Wie verhält es sich mit den PRS in der Diagnostik? Der erste Einsatz der PRS in der Diagnostik könnte gekoppelt an die CNV-Diagnostik erfolgen, da der polygene Hintergrund die Penetranz der CNVs beeinflussen und bei einer prädiktiven (vorhersagenden) Diagnostik bei Verwandten erkrankter CNV-Träger das Risiko modifizieren kann [57]. Weitere diagnostische Einsatzgebiete für den PRS sind analog zu anderen multifaktoriellen Krankheiten vorstellbar [59], wie z. B. im Kontext einer Therapieentscheidung, bei der Definition von Hochrisikogruppen für präventive Interventionen oder im Rahmen der individuellen Lebensplanung (u. a. [16, 33]). Für alle diese Anwendungsbereiche muss aber zunächst der Nutzen in wissenschaftlichen Studien gezeigt werden. Eine weitere Anwendungsperspektive ist die Abgrenzung von homogeneren Subgruppen von Patienten und darauf aufbauend die Etablierung ätiologisch basierter Klassifizierungsschemata [5, 22, 38].

Bei psychiatrischen Erkrankungen entfaltet sich der genetische Beitrag nur im Zusammenspiel mit äußeren Einflussfaktoren. Mit zunehmender Identifizierung der genetischen Faktoren ergeben sich neue Möglichkeiten der Untersuchung von Gen-Umwelt-Interaktionen [58]. In epidemiologischen Studien eröffnet die Einbeziehung genetischer Daten erstmals die Möglichkeit, den Einfluss äußerer Risikofaktoren auf Kausalität zu testen (Stichwort „Mendelian randomization“, z. B. [27]). Auf der molekularen Seite gelingt es zunehmend, in relevanten Geweben/Zellen biologische Signaturen äußerer Einflüsse zu identifizieren, z. B. durch die Untersuchung von DNA-Methylierung (für eine Übersicht siehe z. B. [26]). Technologische Fortschritte (z. B. Methylierungs-Mikroarrays) erlauben mittlerweile auch hier genomweite Untersuchungen. Dadurch gewinnt das Forschungsgebiet der Epigenetik bei psychiatrischen Erkrankungen ein zusätzliches Momentum.
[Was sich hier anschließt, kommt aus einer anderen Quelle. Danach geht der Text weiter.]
(** An execution that is over, kept as a mark that the job must not run again:
    it is never within its lease. *)
Definition retired (e : Execution.t) : Execution.t := Execution.mk (Execution.job e) 0 0.

Lemma kept_retired before e after handled s :
  kept s (before ++ e :: after) -> (job_seq s < max_uint 64)%N ->
  (forall row, get_job (Execution.id e) (settle_job (Execution.job e) handled s) = Some row ->
     ScheduledJob.status row <> JobStatus.Pending) ->
  kept (settle_job (Execution.job e) handled s) (retired e :: before ++ after).
Proof.
  intros Hok Hseq Hclosed. destruct (kept_settle_job before e after handled s Hok) as [Hin Hnext].
  destruct Hok as [Hin0 Hcons]. destruct (Hcons Hseq) as [_ Hexec].
  pose proof (settle_job_seq (Execution.job e) handled s Hin0) as Hle.
  assert (numbered s (Execution.id e)) as Hnum
    by (apply (executions_numbered _ _ Hexec); set_solver).
  apply executions_drop in Hexec as [_ Hother]. split; [done|]. intros Hmax.
  destruct (Hnext Hmax) as [Hqueue [Honce Hrnum Htaken Hlease]]. split; [done|]. split.
  - rewrite fmap_cons. apply NoDup_cons. split; [|done].
    intros (other & Hid & Hin')%list_elem_of_fmap. by apply (Hother other).
  - intros other [->|Hin']%elem_of_cons; [by eapply numbered_mono|by apply Hrnum].
  - intros other row [->|Hin']%elem_of_cons; [by apply Hclosed|by apply Htaken].
  - intros other [->|Hin']%elem_of_cons; [|by apply Hlease].
    intros Hu. unfold unexpired in Hu. apply N.ltb_lt in Hu. simpl in Hu. lia.
Qed.

Lemma kept_perm s running running' : running ≡ₚ running' -> kept s running -> kept s running'.
Proof.
  intros Hperm [Hin Hok]. split; [done|]. intros Hmax.
  destruct (Hok Hmax) as [Hqueue [Honce Hrnum Htaken Hlease]]. split; [done|].
  assert (forall e, e ∈ running' -> e ∈ running) as Hsub by (intros e; by rewrite Hperm).
  split; [by rewrite <-Hperm|intros e He; eauto..].
Qed.

Lemma kept_step_retired e st st' :
  agent_step st st' -> kept st.1 (e :: st.2) -> kept st'.1 (e :: st'.2).
Proof.
  intros [s s' running Hq|s s' started running Htick|s s' before x after handled started Hdrive];
    simpl; intros Hok.
  - by eapply kept_quiet.
  - apply (kept_perm _ (option_list started ++ e :: running)); [symmetry; apply Permutation_middle|].
    by eapply kept_tick.
  - apply (kept_perm _ (option_list started ++ e :: before ++ after));
      [symmetry; apply Permutation_middle|].
    eapply kept_drive; [|done]. by apply (kept_settle_job (e :: before)).
Qed.

Lemma retired_stays e st st' :
  rtc agent_step st st' -> kept st.1 (e :: st.2) -> (job_seq st'.1 < max_uint 64)%N ->
  Execution.id e ∉ Execution.id <$> st'.2.
Proof.
  intros Hsteps Hok Hmax.
  assert (kept st'.1 (e :: st'.2)) as [_ Hcons].
  { eapply (rtc_ind_r (fun st => kept st.1 (e :: st.2))); [exact Hok| |exact Hsteps].
    intros st1 st2 _ Hstep Hok1. by eapply kept_step_retired. }
  destruct (Hcons Hmax) as [_ Hexec]. pose proof (executions_once _ _ Hexec) as Honce.
  rewrite fmap_cons in Honce. by apply NoDup_cons in Honce as [? _].
Qed.

(** C37 - Exclusivity of the mutating lease.  However ticks, returning handlers
    and other messages interleave from a state in which no job is being
    executed - where what the handlers, retention and certification do in
    between adds jobs to the queue but leaves the rows and the lease that are
    there alone - no two simultaneous executions run the same job, a job that
    is being executed is not put back to wait, every execution whose lease has
    not expired holds the active lease with its own deadline, and at most one
    execution is within its lease, so that the automaton's mutating jobs run one
    at a time as far as handlers return before their lease ends.  When a handler
    returns, its job waits for another attempt only if the handler failed and
    the job has attempts left; otherwise it is never executed again. *)
Theorem agent_lease_exclusive (s s' : Agent.t) (running : list Execution.t)
    (Hqueue : queue_ok s) (Hreach : rtc agent_step (s, []) (s', running))
    (Hseq : (job_seq s' < max_uint 64)%N) :
  NoDup (Execution.id <$> running)
  /\ (forall e job, e ∈ running -> get_job (Execution.id e) s' = Some job ->
        ScheduledJob.status job <> JobStatus.Pending)
  /\ (forall e, e ∈ running -> unexpired s' e = true ->
        exists lease, active_lease s' = Some lease
          /\ SchedulerLease.job_id lease = Execution.id e
          /\ SchedulerLease.expires_at_ns lease = Execution.deadline e)
  /\ length (within_lease s' running) <= 1
  /\ forall before e after handled,
       running = before ++ e :: after ->
       let settled := settle_job (Execution.job e) handled s' in
       let waits row := get_job (Execution.id e) settled = Some row
                        /\ ScheduledJob.status row = JobStatus.Pending in
       (forall row, (job_seq settled < max_uint 64)%N -> waits row ->
          is_ok handled = false
          /\ (ScheduledJob.attempts row < ScheduledJob.max_attempts row)%N)
       /\ ((forall row, ~ waits row) -> forall s1 started s2 running2,
             drive (Execution.left_jobs e) settled = (s1, started) ->
             rtc agent_step (s1, option_list started ++ before ++ after) (s2, running2) ->
             (job_seq s2 < max_uint 64)%N ->
             Execution.id e ∉ Execution.id <$> running2).
Proof.
  assert (Hkept : kept s' running).
  { change (kept (s', running).1 (s', running).2).
    eapply (rtc_ind_r (fun st => kept st.1 st.2)); [| |exact Hreach].
    - split; [apply Hqueue|]. intros _. split; [done|].
      split; [by apply NoDup_nil|..]; simpl; set_solver.
    - intros st st' _ Hstep Hok. by eapply kept_step. }
  destruct (proj2 Hkept Hseq) as [Hqueue' Hok]. split_and!; [apply Hok..| |].
  - apply (one_by_key Execution.id); [apply Hok|].
    intros e e' [Hu He]%list_elem_of_filter [Hu' He']%list_elem_of_filter.
    by eapply unexpired_same; [|exact He|exact He'|apply Is_true_true|apply Is_true_true].
  - intros before e after handled -> settled waits. split.
    + intros row Hmax [Hrow Hpending].
      eapply put_back_after_failure; [exact Hqueue'| |exact Hmax|exact Hrow|exact Hpending].
      apply (executions_numbered _ _ Hok). set_solver.
    + intros Hclosed s1 started s2 running2 Hdrive Hsteps Hmax.
      apply (retired_stays (retired e) _ _ Hsteps); [|done]. simpl.
      apply (kept_perm _ (option_list started ++ retired e :: before ++ after));
        [symmetry; apply Permutation_middle|].
      eapply kept_drive; [|exact Hdrive]. apply kept_retired; [done|done|].
      intros row Hrow Hpending. by apply (Hclosed row).
Qed.
End Interleaving.

(** ** The heartbeat is such a sequence of steps *)

Section Tick.
Context `{ext : Externals, json : Json, libs : !TopUpLibs, cost : CostApi}.
Context `{platform : !TopUpPlatform Agent.t, sql : SqlRows, handlers : AgentHandlers}.
Context `{!AgentHandlersOk handlers}.

Abbreviation quietly := (stable (fun _ => True) quiet).
#[local] Set Default Proof Using "All".

(** The canisters a top-up calls, and the automaton's own port. *)
Context `{!PlatformStable (fun _ => True) quiet}.
Context (evm_port_quiet : forall snapshot port, evm_port_from_snapshot snapshot = Ok port ->
  EvmPortStable (fun _ => True) quiet port).

Lemma quiet_topup_job now_ns s : quiet s (enqueue_topup_cycles_job now_ns s).2.
Proof. apply quiet_enqueue. Qed.

Lemma quiet_modify {E} (f : Agent.t -> Agent.t) :
  (forall s, quiet s (f s)) -> quietly (modify (E:=E) f).
Proof. intros Hf. apply stable_modify. auto. Qed.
Nicht zuletzt haben die genetischen Untersuchungen entscheidend dazu beigetragen, psychiatrische Erkrankungen als Erkrankungen komplexer biologischer Netzwerke zu verstehen. Diese Netzwerke im Sinne eines systemmedizinischen Ansatzes umfassender zu verstehen, ist die große Herausforderung für die Zukunft.

Fazit für die Praxis

  • Der genetische Beitrag zu affektiven und schizophrenen Störungen ist bei der Mehrzahl der Patienten durch ein Zusammenspiel vieler, in bestimmten biologischen Stoffwechselwegen angereicherter Gene bedingt (polygener Beitrag).

  • Eine Subgruppe von Patienten mit schizophrenen Störungen weist spezifische genomische Deletionen/Duplikationen auf (sog. CNVs), mit einem jeweils größeren Beitrag zur Entwicklung der Erkrankung.

  • Die Identifizierung kleinerer Mutationen mit großen Beiträgen steht erst am Anfang, dazu werden in naher Zukunft viele Patienten in wissenschaftlichen Studien großflächig sequenziert.

  • Die systematische Aufklärung der biologischen Ursachen durch genetische und nachfolgende funktionelle Untersuchungen wird Ausgangspunkt für die Entwicklung neuer medikamentöser Strategien sein.

  • Für die Umsetzung genetischer Befunde in neue diagnostische Möglichkeiten (z. B. CNV-Diagnostik) werden derzeit die Rahmenbedingungen erarbeitet (z. B. Indikationskriterien).